As medições objectivas mostram que, em média, as mulheres dormem cerca de 20 minutos a mais por noite do que os homens. Um estudo global com quase 70 mil pessoas, usando monitores vestíveis, encontrou diferenças consistentes em todas as idades: por exemplo, entre os 40 e os 44 anos, as mulheres dormiam entre 23 e 29 minutos a mais.
Outro estudo, com polissonografia, revelou que as mulheres não só dormem cerca de 19 minutos a mais, como passam mais tempo em sono profundo (23% da noite, contra 14% nos homens). O mesmo estudo concluiu ainda que a qualidade do sono dos homens piora mais com a idade.
Cada caso é um caso
Apesar destas médias, a necessidade de sono varia muito de pessoa para pessoa. Sugerir que todas as mulheres precisam, por definição, de mais tempo de sono não faz sentido — tal como não faz sentido afirmar que todas são mais baixas do que todos os homens.
Além disso, embora as mulheres durmam mais tempo e com um sono teoricamente mais profundo, relatam de forma consistente pior qualidade de sono e têm cerca de 40% mais probabilidade de sofrer de insónias.

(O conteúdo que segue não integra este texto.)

Definition valid_m (m : Table) : Prop :=
  valid (vector_c Field.c) (fields m) /\
  valid (vector_c string_c) (deviceSyncFields m) /\
  valid (vector_c string_c) (cloudSyncFields m).
Definition fresh_m (m : Table) : Prop :=
  fresh (vector_c Field.c) (fields m) /\
  fresh (vector_c string_c) (deviceSyncFields m) /\
  fresh (vector_c string_c) (cloudSyncFields m).
Definition kept_m (m : Table) : Prop :=
  kept (vector_c Field.c) (fields m) /\
  kept (vector_c string_c) (deviceSyncFields m) /\
  kept (vector_c string_c) (cloudSyncFields m).

Definition c : codec Table.
Proof. solve_codec Marshal Unmarshal blank_m valid_m kept_m fresh_m. Defined.
End Table.

Module Database.
(* @src framework/include/cloud/schema_meta.h 69-88 Database *)
Record Database := mk {
  name : string;
  alias : string;
  tables : list Table.Table;
  backwardCompatiblePolicies : list CompatiblePolicy.CompatiblePolicy;
  autoSyncType : Z;
  user : string;
  deviceId : string;
  version : Z;
  bundleName : string
}.
Definition blank_m : Database := mk "" "" [] [] 0 "" "" 0 "".

(* @src framework/cloud/schema_meta.cpp 175-187 Database::Marshal *)
Definition Marshal (m : Database) : json -> json :=
  write [ ("name", SetValue string_c (name m));
          ("alias", SetValue string_c (alias m));
          ("tables", SetValue (vector_c Table.c) (tables m));
          ("version", SetValue u32_c (version m));
          ("bundleName", SetValue string_c (bundleName m));
          ("user", SetValue string_c (user m));
          ("deviceId", SetValue string_c (deviceId m));
          ("autoSyncType", SetValue u32_c (autoSyncType m));
          ("backwardCompatiblePolicies", SetValue (vector_c CompatiblePolicy.c) (backwardCompatiblePolicies m)) ].

(* @src framework/cloud/schema_meta.cpp 189-202 Database::Unmarshal *)
Definition Unmarshal (node : json) (m : Database) : bool * Database :=
  (true,
   mk (Got string_c node "dbName" (Got string_c node "name" (name m)))
      (Got string_c node "alias" (alias m))
      (Got (vector_c Table.c) node "tables" (tables m))
      (Got (vector_c CompatiblePolicy.c) node "backwardCompatiblePolicies" (backwardCompatiblePolicies m))
      (Got u32_c node "autoSyncType" (autoSyncType m))
      (Got string_c node "user" (user m))
      (Got string_c node "deviceId" (deviceId m))
      (Got u32_c node "version" (version m))
      (Got string_c node "bundleName" (bundleName m))).

Definition valid_m (m : Database) : Prop :=
  valid (vector_c Table.c) (tables m) /\
  valid (vector_c CompatiblePolicy.c) (backwardCompatiblePolicies m) /\
  valid u32_c (autoSyncType m) /\
  valid u32_c (version m).
Definition fresh_m (m : Database) : Prop :=
  fresh (vector_c Table.c) (tables m) /\
  fresh (vector_c CompatiblePolicy.c) (backwardCompatiblePolicies m).
Definition kept_m (m : Database) : Prop :=
  kept (vector_c Table.c) (tables m) /\
  kept (vector_c CompatiblePolicy.c) (backwardCompatiblePolicies m).

Definition c : codec Database.
Proof. solve_codec Marshal Unmarshal blank_m valid_m kept_m fresh_m. Defined.
(* @src framework/cloud/schema_meta.cpp 113-124 Database::GetTableNames *)
Definition GetTableNames (d : Database) : list string :=
  t ← tables d; Table.name t :: (if bool_decide (Table.sharedTableName t = "") then [] else [Table.sharedTableName t]).

(* @src framework/cloud/schema_meta.cpp 126-137 Database::GetSyncTables *)
Definition GetSyncTables (d : Database) : list string :=
  Table.name <$> filter (fun t => Table.deviceSyncFields t <> []) (tables d).

(* @src framework/cloud/schema_meta.cpp 139-154 Database::GetCloudTables *)
Definition GetCloudTables (d : Database) : list string :=
  t ← filter (fun t => Table.cloudSyncFields t <> []) (tables d);
  Table.name t :: (if bool_decide (Table.sharedTableName t = "") then [] else [Table.sharedTableName t]).

(* @src framework/cloud/schema_meta.cpp 161-168 Database::GetKey *)
Definition GetKeyOf (fields : list string) : string := Constant.Join "DistributedSchema" Constant.KEY_SEPARATOR fields.

(* @src framework/cloud/schema_meta.cpp 156-159 Database::GetKey *)
Definition GetKey (d : Database) : string := GetKeyOf [user d; "default"; bundleName d; name d].

(* @src framework/cloud/schema_meta.cpp 170-173 Database::GetPrefix *)
Definition GetPrefix (fields : list string) : string := GetKeyOf fields +:+ Constant.KEY_SEPARATOR.
End Database.

Module SchemaMeta.
(* @src framework/include/cloud/schema_meta.h 90-137 SchemaMeta *)
Record SchemaMeta := mk {
  metaVersion : Z;
  version : Z;
  bundleName : string;
  databases : list Database.Database;
  e2eeEnable : bool
}.
Definition blank_m : SchemaMeta := mk 65537 0 "" [] false.

(* @src framework/cloud/schema_meta.cpp 79-87 SchemaMeta::Marshal *)
Definition Marshal (m : SchemaMeta) : json -> json :=
  write [ ("metaVersion", SetValue u32_c (metaVersion m));
          ("version", SetValue i32_c (version m));
          ("bundleName", SetValue string_c (bundleName m));
          ("databases", SetValue (vector_c Database.c) (databases m));
          ("e2eeEnable", SetValue bool_c (e2eeEnable m)) ].

(* @src framework/cloud/schema_meta.cpp 89-100 SchemaMeta::Unmarshal *)
Definition Unmarshal (node : json) (m : SchemaMeta) : bool * SchemaMeta :=
  (true,
   mk (let '(ok, v) := GetValue u32_c node "metaVersion" (metaVersion m) in if (ok : bool) then v else 0)
      (Got i32_c node "version" (version m))
      (Got string_c node "bundleName" (bundleName m))
      (Got (vector_c Database.c) node "dbSchema" (Got (vector_c Database.c) node "databases" (databases m)))
      (Got bool_c node "e2eeEnable" (e2eeEnable m))).

Definition valid_m (m : SchemaMeta) : Prop :=
  valid u32_c (metaVersion m) /\
  valid i32_c (version m) /\
  valid (vector_c Database.c) (databases m).
Definition fresh_m (m : SchemaMeta) : Prop :=
  fresh (vector_c Database.c) (databases m).
Definition kept_m (m : SchemaMeta) : Prop :=
  kept (vector_c Database.c) (databases m).

Definition c : codec SchemaMeta.
Proof. solve_codec Marshal Unmarshal blank_m valid_m kept_m fresh_m.
  pose proof (GetFrom_valid u32_c (GetSubNode j "metaVersion") (metaVersion y)) as Hv. unfold GetValue.
  destruct (GetFrom _ _ _) as [ok v]. destruct ok; [by apply Hv|by_decide]. Defined.
(* @src framework/cloud/schema_meta.cpp 276-284 SchemaMeta::GetDataBase *)
Definition GetDataBase (storeId : string) (m : SchemaMeta) : Database.Database :=
  match list_find (fun d => Database.name d = storeId) (databases m) with Some (_, d) => d | None => Database.blank_m end.

(* @src framework/cloud/schema_meta.cpp 286-289 SchemaMeta::IsValid *)
Definition IsValid (m : SchemaMeta) : bool :=
  negb (bool_decide (bundleName m = "")) && match databases m with [] => false | _ => true end.

(* @src framework/cloud/schema_meta.cpp 291-298 SchemaMeta::GetStores *)
Definition GetStores (m : SchemaMeta) : list string := Database.name <$> databases m.
End SchemaMeta.

Module AppInfo.
(* @src framework/include/cloud/cloud_info.h 26-37 AppInfo *)
Record AppInfo := mk {
  bundleName : string;
  appId : string;
  version : Z;
  instanceId : Z;
  cloudSwitch : bool
}.
Definition blank_m : AppInfo := mk "" "" 0 0 false.

(* @src framework/cloud/cloud_info.cpp 76-84 CloudInfo::AppInfo::Marshal *)
Definition Marshal (m : AppInfo) : json -> json :=
  write [ ("bundleName", SetValue string_c (bundleName m));
          ("appId", SetValue string_c (appId m));
          ("version", SetValue u64_c (version m));
          ("instanceId", SetValue i32_c (instanceId m));
          ("cloudSwitch", SetValue bool_c (cloudSwitch m)) ].

(* @src framework/cloud/cloud_info.cpp 86-94 CloudInfo::AppInfo::Unmarshal *)
Definition Unmarshal (node : json) (m : AppInfo) : bool * AppInfo :=
  (true,
   mk (Got string_c node "bundleName" (bundleName m))
      (Got string_c node "appId" (appId m))
      (Got u64_c node "version" (version m))
      (Got i32_c node "instanceId" (instanceId m))
      (Got bool_c node "cloudSwitch" (cloudSwitch m))).

Definition valid_m (m : AppInfo) : Prop :=
  valid u64_c (version m) /\
  valid i32_c (instanceId m).
Definition fresh_m (m : AppInfo) : Prop :=
  True.
Definition kept_m (m : AppInfo) : Prop :=
  True.

Definition c : codec AppInfo.
Proof. solve_codec Marshal Unmarshal blank_m valid_m kept_m fresh_m. Defined.
#[global] Instance AppInfo_eq_dec : EqDecision AppInfo.
Proof. solve_decision. Defined.
End AppInfo.

Definition DEFAULT_BATCH_NUMBER : Z := 30.
Definition DEFAULT_BATCH_SIZE : Z := 1024 * 512 * 3.

Module CloudInfo.
(* @src framework/include/cloud/cloud_info.h 22-71 CloudInfo *)
Record CloudInfo := mk {
  user : Z;
  id : string;
  totalSpace : Z;
  remainSpace : Z;
  maxNumber : Z;
  maxSize : Z;
  enableCloud : bool;
  apps : gmap string AppInfo.AppInfo
}.
Definition blank_m : CloudInfo := mk 0 "" 0 0 0 0 false ∅.

(* @src framework/cloud/cloud_info.cpp 21-32 CloudInfo::Marshal *)
Definition Marshal (m : CloudInfo) : json -> json :=
  write [ ("user", SetValue i32_c (user m));
          ("id", SetValue string_c (id m));
          ("totalSpace", SetValue u64_c (totalSpace m));
          ("remainSpace", SetValue u64_c (remainSpace m));
          ("enableCloud", SetValue bool_c (enableCloud m));
          ("apps", SetValue (map_c AppInfo.c) (apps m));
          ("maxNumber", SetValue i32_c (maxNumber m));
          ("maxSize", SetValue i32_c (maxSize m)) ].

(* @src framework/cloud/cloud_info.cpp 34-49 CloudInfo::Unmarshal *)
Definition Unmarshal (node : json) (m : CloudInfo) : bool * CloudInfo :=
  (true,
   mk (Got i32_c node "user" (user m))
      (Got string_c node "id" (id m))
      (Got u64_c node "totalSpace" (totalSpace m))
      (Got u64_c node "remainSpace" (remainSpace m))
      (let '(ok, v) := GetValue i32_c node "maxNumber" (maxNumber m) in if negb ok || (v =? 0) then DEFAULT_BATCH_NUMBER else v)
      (let '(ok, v) := GetValue i32_c node "maxSize" (maxSize m) in if negb ok || (v =? 0) then DEFAULT_BATCH_SIZE else v)
      (Got bool_c node "enableCloud" (enableCloud m))
      (Got (map_c AppInfo.c) node "apps" (apps m))).

Definition valid_m (m : CloudInfo) : Prop :=
  valid i32_c (user m) /\
  valid u64_c (totalSpace m) /\
  valid u64_c (remainSpace m) /\
  valid i32_c (maxNumber m) /\
  valid i32_c (maxSize m) /\
  valid (map_c AppInfo.c) (apps m).
Definition fresh_m (m : CloudInfo) : Prop :=
  fresh (map_c AppInfo.c) (apps m).
Definition kept_m (m : CloudInfo) : Prop :=
  maxNumber m <> 0 /\
  maxSize m <> 0 /\
  kept (map_c AppInfo.c) (apps m).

Esta contradição é bem conhecida na ciência do sono e resulta da diferença entre as condições controladas do laboratório e a vida real: muitos estudos não têm em conta factores como stress, saúde mental, flutuações hormonais ou medicação, que afectam decisivamente o descanso.
Porquê esta diferença?
As diferenças entre sexos surgem logo na adolescência e tendem a acentuar-se em fases como a gravidez, o pós-parto e a menopausa. As alterações hormonais — sobretudo de estrogénio e progesterona — influenciam directamente o sono. Muitas mulheres relatam noites piores nos dias anteriores à menstruação, quando os níveis hormonais descem.
As mulheres têm também maior risco de depressão, ansiedade e traumas — todos associados a perturbações do sono. Padrões mentais como preocupação e ruminação, mais frequentes entre mulheres, dificultam o descanso. Por fim, medicamentos como antidepressivos, mais prescritos às mulheres, interferem muitas vezes no sono.
Conclusão: mais apoio, menos mitos
Então, as mulheres precisam de dormir mais do que os homens? Em média, sim — um pouco mais. Mas, mais importante do que contar minutos na cama, é garantir que elas têm condições e apoio para recuperarem física e mentalmente ao longo do dia e da noite.
O sono não acontece no vácuo: desigualdades sociais e psicológicas pesam na balança. É fundamental olhar para o quadro geral e assegurar que todas as pessoas — mulheres incluídas — têm a oportunidade de descansar realmente.